2. Response time. How long does it take your team to respond to a new lead? If the average response time is over 1 hour, you're losing approximately 80% of leads before you've had a real conversation. Speed is infrastructure, not a soft skill. An AI receptionist answering calls in under 12 seconds and an automated SMS firing within 3 minutes of form submission are the baseline requirements for a functional lead conversion system.
3. Follow-up volume. How many times do you attempt to contact a new lead before marking it as dead? If the answer is one or two, you're leaving the majority of your leads in the graveyard.
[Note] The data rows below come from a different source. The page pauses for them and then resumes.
(* ===== verification/Commit.v ===== *)
(** * The commit walk ([surge-ts-checker/src/speculative/commit.rs],
    [program/check_files.rs])

    Workers check files against the snapshot of the fan-out; then the coordinator
    takes the files in serial order: it publishes the log of a worker that
    validates, else the log of a replay that does, else it checks the file again
    in a session on the committed maps. *)

From stdpp Require Import gmap.
From S2P Require Import Prelude TypeModel Caches Reservation Session.

Section commit.
Context `{InterfaceKeys}.

(** ** Publishing a log *)

Record StcCommitStats := mkStats {
  files : nat;
  clean_commits : nat;
  miss_conflicts : nat;
  dependency_conflicts : nat;
  published_entries : nat;
  merge_skipped_existing : nat;
  merge_cap_blocked : nat
}.

Definition no_stats : StcCommitStats := mkStats 0 0 0 0 0 0 0.
Definition count_file s := let '(mkStats f c m d p e b) := s in mkStats (S f) c m d p e b.
Definition count_clean s := let '(mkStats f c m d p e b) := s in mkStats f (S c) m d p e b.
Definition count_miss_conflict s := let '(mkStats f c m d p e b) := s in mkStats f c (S m) d p e b.
Definition count_dependency_conflict s := let '(mkStats f c m d p e b) := s in mkStats f c m (S d) p e b.
Definition count_published s := let '(mkStats f c m d p e b) := s in mkStats f c m d (S p) e b.
Definition count_existing s := let '(mkStats f c m d p e b) := s in mkStats f c m d p (S e) b.
Definition count_blocked s := let '(mkStats f c m d p e b) := s in mkStats f c m d p e (S b).

(** What a loop over the insertions of a cache changes: the map, the published
    digests, the counters and whether everything was published. *)
Record Publication (M : Type) := mkPublication {
  map_ : M;
  published : gset Z;
  stats : StcCommitStats;
  complete : bool
}.
#[global] Arguments mkPublication {M} _ _ _ _.
#[global] Arguments map_ {M} _.
#[global] Arguments published {M} _.
#[global] Arguments stats {M} _.
#[global] Arguments complete {M} _.

Definition apply_entry (cap : nat) (c : cache) (p : Publication (Map c (Val c))) (entry : Key c * Val c * Z)
    : Publication (Map c (Val c)) :=
  let '(k, v, digest) := entry in
  match get c (map_ p) k with
  | Some _ => mkPublication (map_ p) (published p) (count_existing (stats p)) false
  | None =>
      if capped c cap (len c (map_ p) k) then mkPublication (map_ p) (published p) (count_blocked (stats p)) false
      else mkPublication (push c (map_ p) k v) ({[digest]} ∪ published p) (count_published (stats p)) (complete p)
  end.

Definition apply_cache (cap : nat) (log : FileCacheLog) (p : Publication ProgramCaches) (c : cache)
    : Publication ProgramCaches :=
  let q := foldl (apply_entry cap c) (mkPublication (slot (map_ p) c) (published p) (stats p) (complete p))
             (slot (inserts log) c) in
  mkPublication (with_slot c (map_ q) (map_ p)) (published q) (stats q) (complete q).

Definition apply_file_log (cap : nat) (live : ProgramCaches) (log : FileCacheLog) (digests : gset Z)
    (counts : StcCommitStats) : Publication ProgramCaches :=
  foldl (apply_cache cap log) (mkPublication live digests counts true)
    [GENERIC; INSTANTIATION; PHYSICAL; TEMPLATE; METHOD; OVERLOAD].

Inductive CommitVerdict := Clean | MissConflict | DependencyConflict.

Definition is_disjoint {A} `{Countable A} (a b : gset A) : bool := bool_decide (a ## b).

Definition commit_file_log (cap : nat) (live : ProgramCaches) (log : FileCacheLog) (digests : gset Z)
    (dirty_files : gset nat) (counts : StcCommitStats) : CommitVerdict * Publication ProgramCaches :=
  let counts := count_file counts in
  let kept counts := mkPublication live digests counts false in
  if negb (is_disjoint (misses log) digests) then (MissConflict, kept (count_miss_conflict counts))
  else if negb (is_disjoint (overlay_deps log) dirty_files) then (DependencyConflict, kept (count_dependency_conflict counts))
  else let q := apply_file_log cap live log digests counts in
       (Clean, mkPublication (map_ q) (published q) (count_clean (stats q)) (complete q)).

Definition commit_replay_log (cap : nat) (live : ProgramCaches) (log : FileCacheLog) (digests : gset Z)
    (counts : StcCommitStats) : bool * Publication ProgramCaches :=
  if negb (is_disjoint (misses log) digests) then (false, mkPublication live digests counts false)
  else (true, apply_file_log cap live log digests counts).

(** ** Scheduling hints *)

Definition insert_digests (log : FileCacheLog) : list Z :=
  map snd (generic _ (inserts log)) ++ map snd (instantiations _ (inserts log)) ++ map snd (physical _ (inserts log))
  ++ map snd (templates _ (inserts log)) ++ map snd (methods _ (inserts log)) ++ map snd (overloads _ (inserts log)).

(** [predict_conflicts]: the loop over the positions keeps the verdicts so far
    and the digests inserted so far. *)
Definition predict_step (acc : list bool * gset Z) (log : option FileCacheLog) : list bool * gset Z :=
  let '(predicted, earlier) := acc in
  match log with
  | None => (predicted ++ [false], earlier)
  | Some log =>
      let miss_conflict := negb (is_disjoint (misses log) earlier) in
      let dep_conflict := existsb (fun file => nth file predicted false) (elements (overlay_deps log)) in
      (predicted ++ [miss_conflict || dep_conflict], list_to_set (insert_digests log) ∪ earlier)
  end.

Definition predict_conflicts (logs : list (option FileCacheLog)) : list bool := fst (foldl predict_step ([], ∅) logs).

(** [compute_submit_schedule]; [None] is [usize::MAX]. *)
Definition later (a : option nat) (b : nat) : option nat := Some (match a with Some a => Nat.max a b | None => b end).

Definition schedule_dep (predicted : list bool) (index : nat) (acc : option nat * bool) (producer : nat) : option nat * bool :=
  let '(latest, on_conflict) := acc in
  if producer <? index then (later latest producer, on_conflict || nth producer predicted false) else acc.

Definition schedule_step (predicted : list bool) (acc : list (option nat) * gmap Z nat) (log : option FileCacheLog)
    : list (option nat) * gmap Z nat :=
  let '(submit_at, first_writer) := acc in
  let index := length submit_at in
  match log with
  | None => (submit_at ++ [None], first_writer)
  | Some log =>
      let producers := omap (fun digest => first_writer !! digest) (elements (misses log)) ++ elements (overlay_deps log) in
      let '(latest, on_conflict) := foldl (schedule_dep predicted index) (None, false) producers in
      let at_ := if nth index predicted false && negb on_conflict
                 then Some (match latest with Some producer => S producer | None => 0 end) else None in
      (submit_at ++ [at_],
       foldl (fun m digest => match m !! digest with Some _ => m | None => <[digest := index]> m end) first_writer
         (insert_digests log))
  end.

Definition compute_submit_schedule (logs : list (option FileCacheLog)) : list (option nat) :=
  fst (foldl (schedule_step (predict_conflicts logs)) ([], ∅) logs).

(** ** The fan-out *)

Section program.
Context {R : Type} (cap : nat) (check_program_file : nat -> Check R).

(** The serial pass, from the caches at its start. *)
Definition serial_file (acc : list R * Program) (file : nat) : list R * Program :=
  let '(results, s) := acc in
  let '(r, s) := serial_run cap (check_program_file file) s in
  (results ++ [r], s).

Definition check_program_files_serial (n : nat) (start : ProgramCaches) : list R * Program :=
  foldl serial_file ([], mkProgram start 0) (seq 0 n).

(** One worker: its files in the order the dispatch counter hands them out. The
    base is a snapshot, so no read depends on the world. *)
Definition worker_file (w : World) (acc : list (nat * R) * CheckSession) (file : nat) : list (nat * R) * CheckSession :=
  let '(results, s) := acc in
  let '(r, s) := session_run w cap (check_program_file file) (begin_file file s) in
  (results ++ [(file, r)], s).

Definition still (caches : ProgramCaches) : World := mkWorld (fun _ => caches) (fun _ => new_table).

Definition run_worker (base : ProgramCaches) (files : list nat) : list (nat * R) * list FileCacheLog * nat :=
  let '(results, s) := foldl (worker_file (still base)) ([], new_session base) files in
  let '(logs, s) := take_file_logs s in
  (results, logs, capped_inserts s).

(** [schedule file] is the worker whose [fetch_add] returned [file]. *)
Definition files_of (schedule : nat -> nat) (n worker : nat) : list nat :=
  List.filter (fun file => schedule file =? worker) (seq 0 n).

(** The state of the commit walk. *)
Record Walk := mkWalk {
  live_caches : ProgramCaches;
  digests : gset Z;
  dirty : gset nat;
  walk_stats : StcCommitStats;
  slots : list (option R);
  worker_logs : list (option FileCacheLog);
  capped_total : nat
}.

Definition collect_worker (out : list (nat * R) * list FileCacheLog * nat) (st : Walk) : Walk :=
  let '(results, logs, capped) := out in
  mkWalk (live_caches st) (digests st) (dirty st) (walk_stats st)
    (foldl (fun l '(file, r) => <[file := Some r]> l) (slots st) results)
    (foldl (fun l log => <[file_index log := Some log]> l) (worker_logs st) logs)
    (capped_total st + capped).

Definition fan_out (schedule : nat -> nat) (worker_count n : nat) (base : ProgramCaches) : Walk :=
  foldl (fun st worker => collect_worker (run_worker base (files_of schedule n worker)) st)
    (mkWalk base ∅ ∅ no_stats (replicate n None) (replicate n None) 0) (seq 0 worker_count).

(** ** One position of the walk *)

(** A replay on a pool thread: the session reads the live maps as they change. *)
Definition replay_one (w : World) (s : CheckSession) (file : nat) : R * FileCacheLog * option nat * nat :=
  let '(r, s) := session_run w cap (check_program_file file) (begin_file file s) in
  let deferred := deferred_until s in
  let '(logs, s) := take_file_logs s in
  (r, default (empty_log 0) (last logs), deferred, capped_inserts s).

(** The check again on the coordinator, its logs published whatever they are. *)
Definition recheck (file : nat) (st : Walk) : Walk :=
  let '(r, s) := session_run (still (live_caches st)) cap (check_program_file file) (begin_file file new_live_reading) in
  let '(logs, s) := take_file_logs s in
  let p := foldl (fun p log => apply_file_log cap (map_ p) log (published p) (stats p))
             (mkPublication (live_caches st) (digests st) (walk_stats st) true) logs in
  mkWalk (map_ p) (published p) (dirty st) (stats p) (<[file := Some r]> (slots st)) (worker_logs st)
    (capped_total st + capped_inserts s).

Definition publish (p : Publication ProgramCaches) (st : Walk) : Walk :=
  mkWalk (map_ p) (published p) (dirty st) (stats p) (slots st) (worker_logs st) (capped_total st).
Definition clear_log (file : nat) (st : Walk) : Walk :=
  mkWalk (live_caches st) (digests st) (dirty st) (walk_stats st) (slots st) (<[file := None]> (worker_logs st)) (capped_total st).
Definition set_slot (file : nat) (r : R) (st : Walk) : Walk :=
  mkWalk (live_caches st) (digests st) (dirty st) (walk_stats st) (<[file := Some r]> (slots st)) (worker_logs st) (capped_total st).
Definition mark_dirty (file : nat) (st : Walk) : Walk :=
  mkWalk (live_caches st) (digests st) ({[file]} ∪ dirty st) (walk_stats st) (slots st) (worker_logs st) (capped_total st).

(** [commit_position] past the worker's log. *)
Definition commit_conflict (file : nat) (replay : option (R * FileCacheLog)) (st : Walk) : Walk :=
  let st := mark_dirty file st in
  match replay with
  | Some (r, log) =>
      match commit_replay_log cap (live_caches st) log (digests st) (walk_stats st) with
      | (true, p) => set_slot file r (clear_log file (publish p st))
      | (false, p) => recheck file (clear_log file (publish p st))
      end
  | None => recheck file (clear_log file st)
  end.

Definition commit_position (file : nat) (replay : option (R * FileCacheLog)) (st : Walk) : Walk :=
  match mjoin (worker_logs st !! file) with
  | Some log =>
      let st := clear_log file st in
      match commit_file_log cap (live_caches st) log (digests st) (dirty st) (walk_stats st) with
      | (Clean, p) => publish p st
      | (_, p) => commit_conflict file replay (publish p st)
      end
  | None => commit_conflict file replay st
  end.

(** ** The walk

    A replay of a position reads the live maps while the coordinator commits:
    each cache it reads is as it was after some number of positions ([apply_file_log]
    holds a cache's lock over the cache's whole loop). It takes part when it
    deferred to nothing. *)
Definition reads_history (history : list ProgramCaches) (w : World) : Prop :=
  forall i c, exists caches, In caches history /\ slot (live_at w i) c = slot caches c.

Inductive replay_of (history : list ProgramCaches) (file : nat) : option (R * FileCacheLog) -> nat -> Prop :=
  | no_replay : replay_of history file None 0
  | a_replay w s r log capped :
      reads_history history w ->
      (s = new_live_reading \/ s = new_live_reading_deferring file) ->
      replay_one w s file = (r, log, None, capped) ->
      replay_of history file (Some (r, log)) capped.

Definition count_replay (capped : nat) (st : Walk) : Walk :=
  mkWalk (live_caches st) (digests st) (dirty st) (walk_stats st) (slots st) (worker_logs st) (capped_total st + capped).

Inductive walk (start : Walk) : nat -> list ProgramCaches -> Walk -> Prop :=
  | walk_start : walk start 0 [live_caches start] start
  | walk_next n history st replay capped :
      walk start n history st ->
      replay_of history n replay capped ->
      let st' := commit_position n replay (count_replay capped st) in
      walk start (S n) (live_caches st' :: history) st'.
End program.
End commit.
Leads require 5–7 touches to convert. A 14-day automated follow-up sequence is table stakes, not advanced strategy.
4. Attribution accuracy. Are you measuring everything? Call tracking, form submissions, and direct call clicks from Google Ads all need to be attributed correctly to know which campaigns are producing signed contracts vs. just leads. Without call tracking, you may be attributing revenue to the wrong campaign and cutting the one that's actually working.
Fix these four in order before optimizing ad creative, adjusting bids, or switching channels. In most cases, the channel was working fine — the system around it wasn't.
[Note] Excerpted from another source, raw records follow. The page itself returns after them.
(** After the first [m] workers. *)
Lemma fan_out_ok m :
  let st := foldl (fun st wk => collect_worker (run_worker cap check base_caches (files_of schedule n wk)) st)
    (mkWalk base_caches ∅ ∅ no_stats (replicate n None) (replicate n None) 0) (seq 0 m) in
  live_caches st = base_caches /\ digests st = ∅ /\ dirty st = ∅
  /\ length (slots st) = n /\ length (worker_logs st) = n
  /\ forall f, f < n -> schedule f < m ->
     slots st !! f = Some (Some (fst (run f))) /\ worker_logs st !! f = Some (Some (log_of (post f)))
     /\ capped_inserts (post f) <= capped_total st.
Proof.
  induction m as [|m IH].
  - simpl. rewrite !length_replicate. do 5 (split; [done|]). intros f _ Hf. lia.
  - rewrite seq_S, foldl_app. simpl. set (st := foldl _ _ (seq 0 m)) in *.
    destruct IH as (Hl & Hd & Hdi & Hs & Hw & Hall). pose proof (worker_state_ok n m ltac:(lia)) as Hok.
    destruct Hok as [_ _ Hr Hf Hc _]. unfold run_worker. fold (worker_state n m).
    destruct (worker_state n m) as [results s] eqn:E. simpl in Hr, Hf, Hc.
    unfold take_file_logs, collect_worker. simpl. rewrite Hf, Hr.
    destruct (foldl_insert (fun l '(file, r) => <[file := Some r]> l) (fun f => (f, fst (run f))) (fun f => fst (run f))
      (slots st) (files_of schedule n m)) as [Hs1 Hs2]; [done|].
    destruct (foldl_insert (fun l log => <[file_index log := Some log]> l) (fun f => log_of (post f)) (fun f => log_of (post f))
      (worker_logs st) (files_of schedule n m)) as [Hw1 Hw2].
    { intros l f Hin. apply in_files_of in Hin as [Hin _]. by destruct (post_explained f Hin) as (-> & _). }
    rewrite Hs1, Hw1. do 5 (split; [done|]). intros f Hfn Hfm. rewrite Hs2, Hw2.
    destruct (decide (schedule f = m)) as [Efm|Hne].
    + assert (Hin : In f (files_of schedule n m)) by by apply in_files_of.
      rewrite !bool_decide_eq_true_2 by by apply list_elem_of_In. specialize (Hc f Hin).
      destruct (lookup_lt_is_Some_2 (slots st) f ltac:(lia)) as [x ->].
      destruct (lookup_lt_is_Some_2 (worker_logs st) f ltac:(lia)) as [y ->]. simpl. repeat split; try done. lia.
    + rewrite !bool_decide_eq_false_2 by (rewrite list_elem_of_In, in_files_of; lia).
      destruct (Hall f Hfn ltac:(lia)) as (? & ? & ?). repeat split; try done. lia.
Qed.

(** ** The serial pass *)

Definition serial_state (p : nat) : list R * Program :=
  foldl (serial_file cap check) ([], mkProgram base_caches 0) (seq 0 p).
Definition serial_result (p : nat) : R := fst (serial_run cap (check p) (snd (serial_state p))).
Abbreviation committed p := (live (snd (serial_state p))).

#[local] Arguments serial_state : simpl never.
#[local] Arguments serial_result : simpl never.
Frequently Asked Questions.
Q.01How much should contractors spend on marketing?
It depends on trade. Minimum effective monthly ad spend runs about $800–$1,500 for epoxy, $1,200–$2,000 for flooring, $1,500–$2,500 for roofing, up to $2,500–$4,500 for pool — excluding management. Under-spending strands campaigns in Google’s learning phase, which needs 30–50 conversions a month. With Deals To Grow, ad spend goes straight to the platforms, never marked up.
Q.02What is a typical contractor cost per lead by trade?
In competitive U.S. metros, well-run campaigns produce roughly: roofing $15–$75, HVAC $20–$100, kitchen $25–$120, bath $20–$100, windows $18–$85, pool $30–$130, flooring $15–$80, and epoxy $12–$65 per lead — Meta lowest, Google Search highest. Normalize against your average ticket, and track cost per signed contract, not cost per lead alone.
Q.03Shared leads vs owned leads — what do they cost?
Owned campaign leads run roughly $12–$130 depending on trade and channel, and every lead is exclusive to you. Shared or aggregator leads are resold to several contractors at once, so you win only a fraction and pay far more per signed job — while owning nothing that compounds.